If you are one of those people who has gone crazy over the Japanese logic game, Sudoku, the chances are you are ready for some Sudoku tips. This puzzle comes in all different levels of difficulty so if you have leveled off at a certain skill level, some Sudoku tips may help you to keep moving upward in puzzle difficulty.

Sudoku is a puzzle of numbers which is published daily in newspapers and magazines around the world. Although the first puzzle appeared in the 1970s in Dell Magazines, a publisher of all kinds of puzzle and activities books, it didn’t become extremely popular until after it was introduced in Japan in the paper, the *Monthly Nikolist.* Kaji Maki, president of the company, Nikoli, which publishes the paper, named the puzzle “Suji wa dokushin ni kagiru.” Roughly translated, the Japanese means “the numbers must occur only once.” Thankfully it was shortened to Sudoku.

**How to Play Sudoku** 247

The Sudoku puzzle is a grid that is 9 x 9, which has three sub grids which are 3 x 3. Some of the nine spaces (cells) already have numbers, which are known as “givens.” The whole point of Sudoku is to fill the empty cells with numbers so that every single row, column, and 3 x 3 region contains the numbers 1 – 9. That means that every direction, the numbers 1-9 occur only once, making the name of the puzzle quite appropriate.

While the task of filling the cells with the numbers 1-9 might seem easy, it actually involves some more complicated reasoning to accomplish the task. It also takes a tremendous amount of concentration, especially as you pursue puzzles of greater and greater difficulty.

**Sudoku 247 Tips**

While there are probably as many theories about how to fill in the cells in a Sudoku puzzle as there are people completing them, there are also some general Sudoku tips on how to go about it. While there are entire books published on Sudoku tips and techniques, we will just try to show you some of the basic ways people approach the puzzles and what to do in certain instances when you may be stumped and not know what to do next.

The first thing you need to do when you look at a Sudoku puzzle is to figure out what the possible numbers might be for all of the blank spaces. As you go through the possibilities for each of the cells, you can do it in your head (if you have a very good memory), or you can write down all of the possible numbers (some people use blank Sudoku sheets to do this). Most people use some method of jotting down the numbers as they work through the puzzle. Others use computer programs designed to do exactly this, though a lot of Sudoku players think using your computer to help solve a puzzle is cheating.

One of the first Sudoku tips to try is to locate the naked singles, as they are called.
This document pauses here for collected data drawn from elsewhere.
(** ** The fallback predicate refers to the base relation only *)

Lemma fixup_varnode_to_origin_vars tlist node node' :
  tlist <> [] ->
  fixup_varnode_to_origin node tlist = OK node' ->
  forall v, v ∈ node_vars node' ->
    exists tle, tle ∈ tlist /\ v ∈ node_vars (expr tle).
Proof.
  intros Hne. revert node'.
  assert (Hlist : forall l l',
    Forall (fun n => forall n', fixup_varnode_to_origin n tlist = OK n' ->
              forall v, v ∈ node_vars n' ->
                exists tle, tle ∈ tlist /\ v ∈ node_vars (expr tle)) l ->
    fixup_list tlist l = OK l' ->
    forall v, v ∈ flat_map node_vars l' ->
      exists tle, tle ∈ tlist /\ v ∈ node_vars (expr tle)).
  { intros l l' IH Hl%fixup_list_OK v Hv.
    induction Hl as [| n n' l l' Hn Hl IHl]; [by apply elem_of_nil in Hv |].
    apply Forall_cons in IH as [IHn IH]. cbn [flat_map] in Hv.
    apply elem_of_app in Hv as [Hv | Hv]; [by eapply IHn | by apply IHl]. }
  induction node as [| | elems IH | | v | | f args IH | args IH]
    using Node_ind_nested; intros node' Hrun w Hw;
    try (injection Hrun as <-; by apply elem_of_nil in Hw).
  - cbn [fixup_varnode_to_origin] in Hrun. fold (fixup_list tlist) in Hrun.
    apply fmap_result_OK in Hrun as (l' & Hl & ->). by eapply Hlist.
  - cbn [fixup_varnode_to_origin] in Hrun.
    destruct tlist as [| tle0 tlist0]; [done |].
    bind_inv Hrun as tle Htle. injection Hrun as <-.
    unfold list_nth in Htle.
    destruct (varattno v - 1 <? 0); [discriminate |].
    destruct ((tle0 :: tlist0) !! Z.to_nat (varattno v - 1)) as [t |] eqn:El;
      [| discriminate].
    injection Htle as ->. exists tle. split; [| exact Hw].
    by eapply list_elem_of_lookup_2.
  - cbn [fixup_varnode_to_origin] in Hrun. fold (fixup_list tlist) in Hrun.
    apply fmap_result_OK in Hrun as (l' & Hl & ->). by eapply Hlist.
  - cbn [fixup_varnode_to_origin] in Hrun. fold (fixup_list tlist) in Hrun.
    apply fmap_result_OK in Hrun as (l' & Hl & ->). by eapply Hlist.
Qed.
These are cells which have only one possible number. Once you have identified one of these numbers, you know for sure that this number cannot be used again in that particular row, column, or 3 x 3 block. The best way is to start is to look at a row and lightly mark in pencil all of the possible numbers for a cell. This is based on the “givens” in the other rows, columns and 3 x 3 blocks. Because every number 1 – 9 can only be used once, when you write down the possible numbers for each cell, you will have one which comes up with only one possible candidate.

When you are looking for the naked singles, you will most likely uncover some hidden singles, which is the second of our Sudoku tips. Hidden singles occur very frequently. They have only one place or cell where they can go. But, they are hidden until you pencil in all of the possibilities for a certain cell. For instance, you could have a pair of the numbers 4, 5 after you have uncovered the naked singles, 5 is the only possibility left for that cell. Because it was paired with the 4, it was hidden for a time, hence the name, hidden singles.
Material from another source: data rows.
(** * Learning-to-rank experiment driver of pyserini: a shallow embedding

    The development follows two source files:
    - [pyserini/ltr/_base.py]: the [Feature] wrappers and the
      [FeatureExtractor] facade over the native (Java) extraction utils;
    - [msmarco-passage_exp/test.py]: the batch assembler [extract], the
      cache hashes [hash_df], [hash_anserini_jar], [hash_fe], the loaders
      [train_data_loader], [dev_data_loader], [data_loader] and the rank
      evaluator [eval_mrr].

    Python values are modelled as follows.  Integers of the data frames
    (query id, passage id, relevance; int32 columns filled by [read_csv])
    are [Z]; Python floats are IEEE binary64 and are the kernel's [float];
    [str] is [string] read as its UTF-8 bytes (byte order and code point
    order agree); a [dict] whose key order is observed is an association
    list in insertion order, other dictionaries are [gmap]s; a [set] is a
    [gset].  A raised exception is the [Raise] outcome of a computation;
    side effects on the native utils, on the file system and on the
    environment are threaded through a state that survives a raise. *)

From Stdlib Require Import ZArith String Ascii List Floats.
From Stdlib Require Import DecimalString DecimalZ DecimalPos HexString.
From stdpp Require Import gmap strings list sorting.

Local Open Scope string_scope.
Local Open Scope Z_scope.
Local Open Scope list_scope.

(** ** Python runtime: exceptions, outcomes, stateful computations *)

Module Py.

Inductive exn : Type :=
| AssertionError
| TypeError
| KeyError
| IndexError
| ValueError
| FileNotFoundError
| UnpicklingError
| UnboundLocalError
| AttributeError
| Exception (msg : string)
| JavaException (msg : string).

Inductive outcome (A : Type) : Type :=
| Ok (a : A)
| Raise (e : exn).
Arguments Ok {A} a.
Arguments Raise {A} e.

Definition obind {A B} (m : outcome A) (k : A -> outcome B) : outcome B :=
  match m with
  | Ok a => k a
  | Raise e => Raise e
  end.

(** A computation over a mutable store [S]: the store is returned
    whether the body finished or raised. *)
Definition M (S A : Type) : Type := S -> outcome A * S.

Definition ret {S A} (a : A) : M S A := fun s => (Ok a, s).
Definition raise {S A} (e : exn) : M S A := fun s => (Raise e, s).
Definition bind {S A B} (m : M S A) (k : A -> M S B) : M S B :=
  fun s =>
    match m s with
    | (Ok a, s') => k a s'
    | (Raise e, s') => (Raise e, s')
    end.
Definition lift {S A} (o : outcome A) : M S A := fun s => (o, s).
Definition get {S} : M S S := fun s => (Ok s, s).
Definition put {S} (s : S) : M S unit := fun _ => (Ok tt, s).

(** Run a computation over a component [T] of a larger store [S]. *)
Definition zoom {S T A} (proj : S -> T) (upd : T -> S -> S) (m : M T A) : M S A :=
  fun s => let '(o, t) := m (proj s) in (o, upd t s).

(** Dynamically typed values that cross a call boundary. *)
Inductive pyval : Type :=
| PStr (s : string)
| PInt (z : Z)
| PFloat (f : float)
| PStrList (l : list string)
| PIntList (l : list Z).

(** [str(n)] and [int(s)] on integers, in decimal. *)
Definition str (z : Z) : string := NilZero.string_of_int (Z.to_int z).
Definition int (s : string) : outcome Z :=
  match NilZero.int_of_string s with
  | Some d => Ok (Z.of_int d)
  | None => Raise ValueError
  end.

(** [hex(n)] on a non-negative integer. *)
Definition hex (z : Z) : string := HexString.of_Z z.

(** Insertion-ordered dictionaries ([dict] since Python 3.7). *)
Section Dict.
Context {K V : Type} `{EqDecision K}.

Definition dict := list (K * V).

Fixpoint dict_get (k : K) (d : dict) : option V :=
  match d with
  | [] => None
  | (k', v) :: d' => if decide (k = k') then Some v else dict_get k d'
  end.

Definition dict_mem (k : K) (d : dict) : bool :=
  match dict_get k d with Some _ => true | None => false end.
Sudoku tips are always logical, just like the puzzle. The next logical progression in the elimination of numbers from particular cells is to find the naked doubles and the hidden doubles. The method is exactly the same as it was for naked and hidden singles. A naked pair will have two identical candidates for the 1 – 9 in any particular row, column, or 3 x 3 region.

Hidden pairs, like hidden singles, are hard to spot because of the number of possibilities you have penciled in a particular cell in your Sudoku puzzle. These occur when two numbers remain after you have removed all of the naked and hidden singles and naked doubles. Hidden pairs are very common in these puzzles and very hard to spot.

With this same logic you can next pursue finding naked triples and quads and hidden triples and quads. Quads are quite rare but the theory is that once you find a naked triple, for instance, and eliminate it from consideration, the viable numbers left in the cell might constitute a naked single or a naked double or other combination we already covered in the Sudoku tips above.